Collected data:
□ □ □ □ □ □ □

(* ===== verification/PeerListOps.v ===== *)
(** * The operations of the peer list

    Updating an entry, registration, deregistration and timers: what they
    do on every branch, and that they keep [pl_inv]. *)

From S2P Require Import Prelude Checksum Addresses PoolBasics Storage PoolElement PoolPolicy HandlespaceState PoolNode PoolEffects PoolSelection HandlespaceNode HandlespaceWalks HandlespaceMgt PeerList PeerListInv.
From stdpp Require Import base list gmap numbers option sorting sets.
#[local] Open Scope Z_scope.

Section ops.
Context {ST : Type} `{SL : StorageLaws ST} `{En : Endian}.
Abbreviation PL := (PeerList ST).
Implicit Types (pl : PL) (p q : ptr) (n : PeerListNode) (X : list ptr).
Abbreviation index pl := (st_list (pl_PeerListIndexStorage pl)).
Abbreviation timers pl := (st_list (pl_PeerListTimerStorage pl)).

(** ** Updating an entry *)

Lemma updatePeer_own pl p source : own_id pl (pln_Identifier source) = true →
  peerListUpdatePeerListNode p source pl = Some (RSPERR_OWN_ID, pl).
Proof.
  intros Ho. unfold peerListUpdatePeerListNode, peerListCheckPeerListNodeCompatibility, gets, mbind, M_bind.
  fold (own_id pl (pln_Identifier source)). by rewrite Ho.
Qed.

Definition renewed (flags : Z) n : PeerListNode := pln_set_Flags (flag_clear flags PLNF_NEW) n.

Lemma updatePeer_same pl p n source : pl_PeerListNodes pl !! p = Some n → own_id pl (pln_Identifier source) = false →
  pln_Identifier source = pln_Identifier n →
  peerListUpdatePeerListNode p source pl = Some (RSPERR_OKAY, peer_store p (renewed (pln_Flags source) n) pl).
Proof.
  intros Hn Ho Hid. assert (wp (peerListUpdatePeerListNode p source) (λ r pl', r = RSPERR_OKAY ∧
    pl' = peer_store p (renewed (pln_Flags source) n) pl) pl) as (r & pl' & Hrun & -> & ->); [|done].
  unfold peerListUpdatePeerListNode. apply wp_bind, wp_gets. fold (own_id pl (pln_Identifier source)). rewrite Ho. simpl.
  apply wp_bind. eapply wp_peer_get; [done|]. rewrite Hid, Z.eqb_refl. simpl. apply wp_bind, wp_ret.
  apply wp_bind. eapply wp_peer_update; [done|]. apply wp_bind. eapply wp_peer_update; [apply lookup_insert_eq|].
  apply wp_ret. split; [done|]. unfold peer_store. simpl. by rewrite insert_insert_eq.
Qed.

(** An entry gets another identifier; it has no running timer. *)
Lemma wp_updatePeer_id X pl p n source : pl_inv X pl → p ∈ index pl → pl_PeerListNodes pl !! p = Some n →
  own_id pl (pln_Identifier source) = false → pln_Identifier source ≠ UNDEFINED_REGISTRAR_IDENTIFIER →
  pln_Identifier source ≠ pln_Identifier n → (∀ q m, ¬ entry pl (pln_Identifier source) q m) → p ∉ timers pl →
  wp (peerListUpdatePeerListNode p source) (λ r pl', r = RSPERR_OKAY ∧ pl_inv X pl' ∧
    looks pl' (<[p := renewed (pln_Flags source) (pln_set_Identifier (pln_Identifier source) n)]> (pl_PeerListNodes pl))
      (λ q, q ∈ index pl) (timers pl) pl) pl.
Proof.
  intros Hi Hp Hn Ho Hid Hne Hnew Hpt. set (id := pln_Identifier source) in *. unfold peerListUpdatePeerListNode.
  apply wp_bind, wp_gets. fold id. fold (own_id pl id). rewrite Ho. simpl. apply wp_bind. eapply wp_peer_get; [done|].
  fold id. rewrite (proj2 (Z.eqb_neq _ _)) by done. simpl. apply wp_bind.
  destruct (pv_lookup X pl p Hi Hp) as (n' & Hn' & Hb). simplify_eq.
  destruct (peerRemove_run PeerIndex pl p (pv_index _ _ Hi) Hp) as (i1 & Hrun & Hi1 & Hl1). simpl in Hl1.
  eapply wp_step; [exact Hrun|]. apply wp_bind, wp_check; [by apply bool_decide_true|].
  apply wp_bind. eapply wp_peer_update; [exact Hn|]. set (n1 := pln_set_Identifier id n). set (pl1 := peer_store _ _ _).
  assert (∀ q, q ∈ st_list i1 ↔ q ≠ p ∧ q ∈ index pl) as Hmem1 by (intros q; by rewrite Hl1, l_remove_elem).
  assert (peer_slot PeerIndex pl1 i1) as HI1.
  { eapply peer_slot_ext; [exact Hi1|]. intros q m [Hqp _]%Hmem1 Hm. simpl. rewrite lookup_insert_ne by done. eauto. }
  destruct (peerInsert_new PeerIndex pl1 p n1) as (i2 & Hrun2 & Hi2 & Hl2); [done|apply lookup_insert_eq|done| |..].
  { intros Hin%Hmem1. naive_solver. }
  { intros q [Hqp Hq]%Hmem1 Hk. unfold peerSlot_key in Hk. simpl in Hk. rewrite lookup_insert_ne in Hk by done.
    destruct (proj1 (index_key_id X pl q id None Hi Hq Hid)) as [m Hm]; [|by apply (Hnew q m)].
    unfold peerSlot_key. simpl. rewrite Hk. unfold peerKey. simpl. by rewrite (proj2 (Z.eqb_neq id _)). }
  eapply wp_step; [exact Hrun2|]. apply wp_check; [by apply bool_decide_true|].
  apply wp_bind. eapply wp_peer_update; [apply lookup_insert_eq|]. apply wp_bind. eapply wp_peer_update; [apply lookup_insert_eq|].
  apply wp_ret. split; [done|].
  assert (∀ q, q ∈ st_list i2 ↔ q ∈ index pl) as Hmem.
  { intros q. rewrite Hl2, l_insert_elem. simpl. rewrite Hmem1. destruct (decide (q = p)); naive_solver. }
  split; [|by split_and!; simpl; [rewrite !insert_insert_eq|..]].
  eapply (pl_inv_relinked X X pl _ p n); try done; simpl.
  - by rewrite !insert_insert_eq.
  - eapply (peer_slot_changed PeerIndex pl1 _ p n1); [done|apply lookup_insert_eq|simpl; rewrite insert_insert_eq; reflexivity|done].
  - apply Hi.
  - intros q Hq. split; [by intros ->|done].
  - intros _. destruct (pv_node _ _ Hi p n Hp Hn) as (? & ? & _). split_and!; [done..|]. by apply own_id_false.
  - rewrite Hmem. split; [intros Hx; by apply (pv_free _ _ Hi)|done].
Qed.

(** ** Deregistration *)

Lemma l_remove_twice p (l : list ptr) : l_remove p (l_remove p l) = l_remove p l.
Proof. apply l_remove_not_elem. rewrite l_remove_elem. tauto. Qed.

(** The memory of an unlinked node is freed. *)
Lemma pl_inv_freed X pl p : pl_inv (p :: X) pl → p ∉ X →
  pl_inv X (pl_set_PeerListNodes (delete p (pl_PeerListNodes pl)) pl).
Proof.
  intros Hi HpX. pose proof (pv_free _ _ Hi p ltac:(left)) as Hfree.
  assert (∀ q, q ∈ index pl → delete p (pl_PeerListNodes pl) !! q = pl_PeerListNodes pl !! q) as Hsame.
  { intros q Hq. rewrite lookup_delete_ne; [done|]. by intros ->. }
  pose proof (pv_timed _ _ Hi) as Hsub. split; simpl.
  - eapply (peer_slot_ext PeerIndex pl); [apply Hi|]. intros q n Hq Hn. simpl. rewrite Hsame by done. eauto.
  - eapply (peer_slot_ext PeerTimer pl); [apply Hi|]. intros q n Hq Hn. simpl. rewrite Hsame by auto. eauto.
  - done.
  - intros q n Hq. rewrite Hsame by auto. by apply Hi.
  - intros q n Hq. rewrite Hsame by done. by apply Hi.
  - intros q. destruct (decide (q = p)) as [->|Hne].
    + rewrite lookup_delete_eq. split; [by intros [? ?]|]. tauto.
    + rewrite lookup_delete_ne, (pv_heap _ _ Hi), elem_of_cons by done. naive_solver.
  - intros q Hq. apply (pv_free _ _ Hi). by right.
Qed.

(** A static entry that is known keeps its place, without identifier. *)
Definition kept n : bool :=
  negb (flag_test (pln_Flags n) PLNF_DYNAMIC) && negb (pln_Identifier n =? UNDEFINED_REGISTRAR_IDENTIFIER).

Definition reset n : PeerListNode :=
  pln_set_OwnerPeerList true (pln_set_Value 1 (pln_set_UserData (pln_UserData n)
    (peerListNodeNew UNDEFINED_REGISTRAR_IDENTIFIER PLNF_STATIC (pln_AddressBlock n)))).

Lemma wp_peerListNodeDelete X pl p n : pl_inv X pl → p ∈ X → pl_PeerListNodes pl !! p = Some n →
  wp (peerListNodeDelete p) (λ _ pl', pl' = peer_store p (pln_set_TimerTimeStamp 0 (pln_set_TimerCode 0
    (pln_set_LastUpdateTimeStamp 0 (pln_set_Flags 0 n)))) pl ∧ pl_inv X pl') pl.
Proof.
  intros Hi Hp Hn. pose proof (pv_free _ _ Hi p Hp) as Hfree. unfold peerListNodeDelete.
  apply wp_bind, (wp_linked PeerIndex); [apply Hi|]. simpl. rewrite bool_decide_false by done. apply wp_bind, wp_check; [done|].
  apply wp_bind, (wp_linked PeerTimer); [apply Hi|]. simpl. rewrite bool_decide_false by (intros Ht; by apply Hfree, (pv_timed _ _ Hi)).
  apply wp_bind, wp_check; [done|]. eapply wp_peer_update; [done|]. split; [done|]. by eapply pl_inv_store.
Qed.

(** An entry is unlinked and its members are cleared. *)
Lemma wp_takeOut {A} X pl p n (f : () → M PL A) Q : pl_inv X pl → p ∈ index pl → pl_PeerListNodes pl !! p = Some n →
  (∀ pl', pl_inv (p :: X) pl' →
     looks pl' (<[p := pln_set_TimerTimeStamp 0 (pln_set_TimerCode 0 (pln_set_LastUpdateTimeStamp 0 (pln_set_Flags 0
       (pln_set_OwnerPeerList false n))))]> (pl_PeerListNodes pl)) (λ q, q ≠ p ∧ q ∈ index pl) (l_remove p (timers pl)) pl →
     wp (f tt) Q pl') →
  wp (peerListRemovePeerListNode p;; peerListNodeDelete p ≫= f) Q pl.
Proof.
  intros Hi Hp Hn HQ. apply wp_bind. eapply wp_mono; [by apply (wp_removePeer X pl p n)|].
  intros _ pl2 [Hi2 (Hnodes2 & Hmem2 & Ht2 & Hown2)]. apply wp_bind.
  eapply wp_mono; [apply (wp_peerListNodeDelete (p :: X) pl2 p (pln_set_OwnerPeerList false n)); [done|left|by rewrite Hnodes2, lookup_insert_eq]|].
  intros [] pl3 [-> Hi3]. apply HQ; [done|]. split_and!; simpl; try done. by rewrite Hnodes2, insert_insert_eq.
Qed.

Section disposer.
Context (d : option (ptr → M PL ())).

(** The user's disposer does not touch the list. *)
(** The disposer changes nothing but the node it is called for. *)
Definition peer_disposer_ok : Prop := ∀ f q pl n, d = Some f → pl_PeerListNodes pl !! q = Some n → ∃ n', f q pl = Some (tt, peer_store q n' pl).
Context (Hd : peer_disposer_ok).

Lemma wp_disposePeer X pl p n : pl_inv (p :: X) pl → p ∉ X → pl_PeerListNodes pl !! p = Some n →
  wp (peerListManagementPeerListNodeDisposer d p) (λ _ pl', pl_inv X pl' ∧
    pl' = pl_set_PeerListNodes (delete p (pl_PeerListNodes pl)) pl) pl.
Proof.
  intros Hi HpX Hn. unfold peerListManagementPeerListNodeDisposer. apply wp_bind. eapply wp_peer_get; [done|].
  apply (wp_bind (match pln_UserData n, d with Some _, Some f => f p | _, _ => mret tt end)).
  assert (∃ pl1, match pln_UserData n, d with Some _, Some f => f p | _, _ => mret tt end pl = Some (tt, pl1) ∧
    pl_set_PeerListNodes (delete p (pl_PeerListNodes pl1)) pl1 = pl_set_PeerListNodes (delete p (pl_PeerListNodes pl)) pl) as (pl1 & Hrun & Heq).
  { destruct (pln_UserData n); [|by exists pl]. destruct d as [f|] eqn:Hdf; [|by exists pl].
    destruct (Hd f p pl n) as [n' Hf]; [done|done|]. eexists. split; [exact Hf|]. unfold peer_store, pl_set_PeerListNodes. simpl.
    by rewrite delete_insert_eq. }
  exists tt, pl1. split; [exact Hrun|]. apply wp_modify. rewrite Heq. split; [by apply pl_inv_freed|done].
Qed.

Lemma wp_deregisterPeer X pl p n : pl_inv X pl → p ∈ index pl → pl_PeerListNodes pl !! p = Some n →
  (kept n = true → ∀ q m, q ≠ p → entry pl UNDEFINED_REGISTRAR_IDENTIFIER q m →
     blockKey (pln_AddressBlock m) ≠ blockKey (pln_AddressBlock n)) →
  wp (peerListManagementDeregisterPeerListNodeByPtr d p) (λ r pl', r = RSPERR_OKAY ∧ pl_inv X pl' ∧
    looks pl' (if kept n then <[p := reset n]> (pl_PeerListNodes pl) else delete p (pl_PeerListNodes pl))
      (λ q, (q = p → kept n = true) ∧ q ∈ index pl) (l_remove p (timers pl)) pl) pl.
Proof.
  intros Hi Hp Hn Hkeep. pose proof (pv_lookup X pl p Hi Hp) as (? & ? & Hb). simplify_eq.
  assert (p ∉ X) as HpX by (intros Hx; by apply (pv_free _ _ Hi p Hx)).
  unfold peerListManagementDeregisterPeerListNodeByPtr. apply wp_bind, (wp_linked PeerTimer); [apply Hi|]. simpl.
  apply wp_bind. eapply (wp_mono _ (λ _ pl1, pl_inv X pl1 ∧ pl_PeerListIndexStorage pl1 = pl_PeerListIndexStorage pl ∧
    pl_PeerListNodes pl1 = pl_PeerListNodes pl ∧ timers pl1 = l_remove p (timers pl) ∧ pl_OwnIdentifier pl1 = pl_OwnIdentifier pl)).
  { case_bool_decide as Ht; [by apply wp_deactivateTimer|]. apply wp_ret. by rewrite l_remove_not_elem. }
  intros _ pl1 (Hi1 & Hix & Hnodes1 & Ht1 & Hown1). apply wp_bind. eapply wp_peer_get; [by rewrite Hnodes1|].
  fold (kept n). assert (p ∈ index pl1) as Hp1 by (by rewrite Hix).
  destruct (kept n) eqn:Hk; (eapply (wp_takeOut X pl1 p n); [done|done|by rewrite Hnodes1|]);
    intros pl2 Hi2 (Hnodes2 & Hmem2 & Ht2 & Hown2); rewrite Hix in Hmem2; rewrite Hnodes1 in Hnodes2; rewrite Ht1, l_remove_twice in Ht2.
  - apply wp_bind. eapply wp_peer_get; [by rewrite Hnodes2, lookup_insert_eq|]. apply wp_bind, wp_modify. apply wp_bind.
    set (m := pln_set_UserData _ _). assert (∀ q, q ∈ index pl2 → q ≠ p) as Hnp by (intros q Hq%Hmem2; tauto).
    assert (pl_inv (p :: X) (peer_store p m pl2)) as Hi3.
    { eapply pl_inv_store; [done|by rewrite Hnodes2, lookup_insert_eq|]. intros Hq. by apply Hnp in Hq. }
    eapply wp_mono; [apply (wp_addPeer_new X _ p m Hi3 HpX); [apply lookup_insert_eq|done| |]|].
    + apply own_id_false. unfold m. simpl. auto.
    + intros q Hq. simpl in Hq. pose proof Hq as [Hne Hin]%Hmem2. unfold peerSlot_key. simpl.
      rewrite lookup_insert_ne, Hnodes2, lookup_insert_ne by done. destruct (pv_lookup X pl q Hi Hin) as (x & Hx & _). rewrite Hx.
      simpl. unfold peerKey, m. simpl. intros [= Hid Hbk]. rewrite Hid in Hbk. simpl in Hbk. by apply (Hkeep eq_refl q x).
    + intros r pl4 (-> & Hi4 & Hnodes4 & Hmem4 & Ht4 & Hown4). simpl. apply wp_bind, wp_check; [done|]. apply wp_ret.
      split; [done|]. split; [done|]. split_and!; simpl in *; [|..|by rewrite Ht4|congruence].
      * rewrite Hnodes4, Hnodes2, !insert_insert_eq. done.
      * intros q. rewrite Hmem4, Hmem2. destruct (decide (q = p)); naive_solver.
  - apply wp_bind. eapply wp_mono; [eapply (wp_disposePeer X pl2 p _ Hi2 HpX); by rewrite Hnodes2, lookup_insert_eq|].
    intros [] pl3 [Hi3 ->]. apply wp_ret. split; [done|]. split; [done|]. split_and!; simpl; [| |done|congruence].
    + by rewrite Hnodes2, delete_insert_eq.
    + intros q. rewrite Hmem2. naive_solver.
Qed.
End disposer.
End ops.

□ □ □ □ □ □ □

A count is needed of the lines in the entries that contain "option". Supply only that number.

■ Result of the exercise ■
2